Ein Kommentar zu den jüngsten Entwicklungen rund um die faschistische „Goldene Morgenröte“ von Mario Wassilikos.
Nach der Ermordung des antifaschistischen Rappers und Gewerkschaftsaktivisten Pavlos Fyssas wurden am 28. September zahlreiche Mitglieder der Goldenen Morgenröte (GM), darunter Parteichef Nikolaos Michaloliakos, festgenommen. Ihnen werden Körperverletzung, Totschlag, Erpressung, illegaler Waffenbesitz, Sprengstoffanschläge, Geldwäsche und die Bildung einer kriminellen Vereinigung zur Last gelegt.
Die Zerschlagung der Neofaschisten löst natürlich ganz spontan eine große Genugtuung bei allen Linken aus. Aber nur keine Illusionen in die Rolle des bürgerlichen Staates! Zwar feiern die bürgerlichen Medien jetzt die Verhaftungswelle als „Herrschaft des Rechts“, jahrzehntelang war der bürgerliche Justizapparat aber blind gegenüber den zahlreichen kleinen und großen Verbrechen der Faschisten gegen Linke und AusländerInnen. Die Unterwanderung der Polizei durch die Nazis ist eine Tatsache, und die Institutionen der bürgerlichen „Rechtsstaatlichkeit“ unterstützten aktiv die Faschisten. So wurden Funktionäre der GM immer wieder mit für Zivilisten verbotenen Waffen während Streiks bzw. Demos in der Öffentlichkeit gesichtet, ohne dass die Behörden dagegen einschritten, während ihre politischen Gegner sehr oft unter übertriebener Polizeigewalt leiden mussten. Offensichtlich diente die GM der herrschenden Klasse als willkommene Hilfstruppe im Kampf gegen die revolutionäre Linke, die gegen das Spardiktat revoltierte. Doch die GM begann, gestärkt durch Wahlerfolge und immer besser werdende Umfrageergebnisse, ihre eigenen Interessen zu verfolgen. Mit Schutzgelderpressungen gegen Geschäftsinhaber überspannte sie in letzter Zeit endgültig den Bogen. Außerdem gefährdeten die rabiaten Faschisten den „sozialen Frieden“, den die griechische Regierung in letzter Zeit immer wieder propagierte. Politischer Terror und Straßenkampf erschweren eben die Durchsetzung harter Sparmaßnahmen und verschrecken internationale Geldgeber.

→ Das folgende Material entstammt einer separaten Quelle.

(* ===== verification/Detectors.v ===== *)
(** The completion detectors: [lib/completion/detectors/].  A detector holds the request
    it is bound to, a mutable state and the latest decision; the five families share the
    base class and differ in [ingest], [tick] and [finalize_timeout]. *)

From Stdlib Require Import Ascii String ZArith Lia.
From stdpp Require Import base list sets strings.
From S2P Require Import Prelude PyData Names Timestamps Storage MailboxModels Sha256 CompletionModels.

Local Open Scope Z_scope.

Record detector := MkDetector {
  dt_family : CompletionFamily;
  dt_settle_window : Z;   (** [_settle_window_s], in microseconds *)
  dt_request_ctx : option CompletionRequestContext;
  dt_state : CompletionState;
  dt_decision : CompletionDecision;
}.

(** [AnchoredSessionStabilityDetector()]: two seconds. *)
Definition DEFAULT_SETTLE_WINDOW : Z := 2000000.

Definition new_detector (family : CompletionFamily) : detector :=
  MkDetector family DEFAULT_SETTLE_WINDOW None (initial_state None) (pending_decision None).

Abbreviation DM := (M detector).

(** ** [base.py] *)

Definition set_state (f : CompletionState → CompletionState) : DM unit :=
  mmod (λ d, MkDetector (dt_family d) (dt_settle_window d) (dt_request_ctx d) (f (dt_state d))
               (dt_decision d)).

Definition set_decision (v : CompletionDecision) : DM unit :=
  mmod (λ d, MkDetector (dt_family d) (dt_settle_window d) (dt_request_ctx d) (dt_state d) v).

Definition bind (request_ctx : CompletionRequestContext) (baseline : CompletionCursor) : DM unit :=
  mmod (λ d, MkDetector (dt_family d) (dt_settle_window d) (Some request_ctx)
               (initial_state (Some baseline)) (pending_decision (Some baseline))).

Was soll die Linke in dieser Situation nun tun? Bei aller Euphorie über die Zerschlagung der GM muss sie unbedingt aufzeigen, dass hier nicht die Demokratie über den Faschismus gesiegt hat. So versucht der „demokratische“ bürgerliche Staat in der Krise mithilfe seines repressiven, bürokratischen Apparats, das Programm der Verarmung der Lohnabhängigen mit aller Kraft durchzusetzen. Notfalls auch mit Polizeigewalt. Entlarvend dabei ist, dass von der politischen Elite Griechenlands nicht die Ideologie, Politik und die Methodik des Faschismus, sondern nur die kriminellen Handlungen der GM angeprangert werden. Diese Trennung der Motive von den Handlungen ist nicht zufällig, wie unsere GenossInnen der Kommunistischen Tendenz in der SYRIZA festhalten. Damit sichern sich die bürgerlichen „Verfolger“ der GM den Raum zur Wiederherstellung einer faschistischen Bewegung unter einem anderen Namen und in einer anderen Form. Das Vertrauen in den bürgerlichen Staat samt seinen Institutionen ist daher absolut fehl am Platz. Nur eine konsequente antifaschistische Agitation, die Schaffung einer antifaschistischen Einheitsfront der Organisationen der Arbeiterklasse sowie die Gründung antifaschistischer Selbstverteidigungsmilizen können den Faschismus wirksam bekämpfen.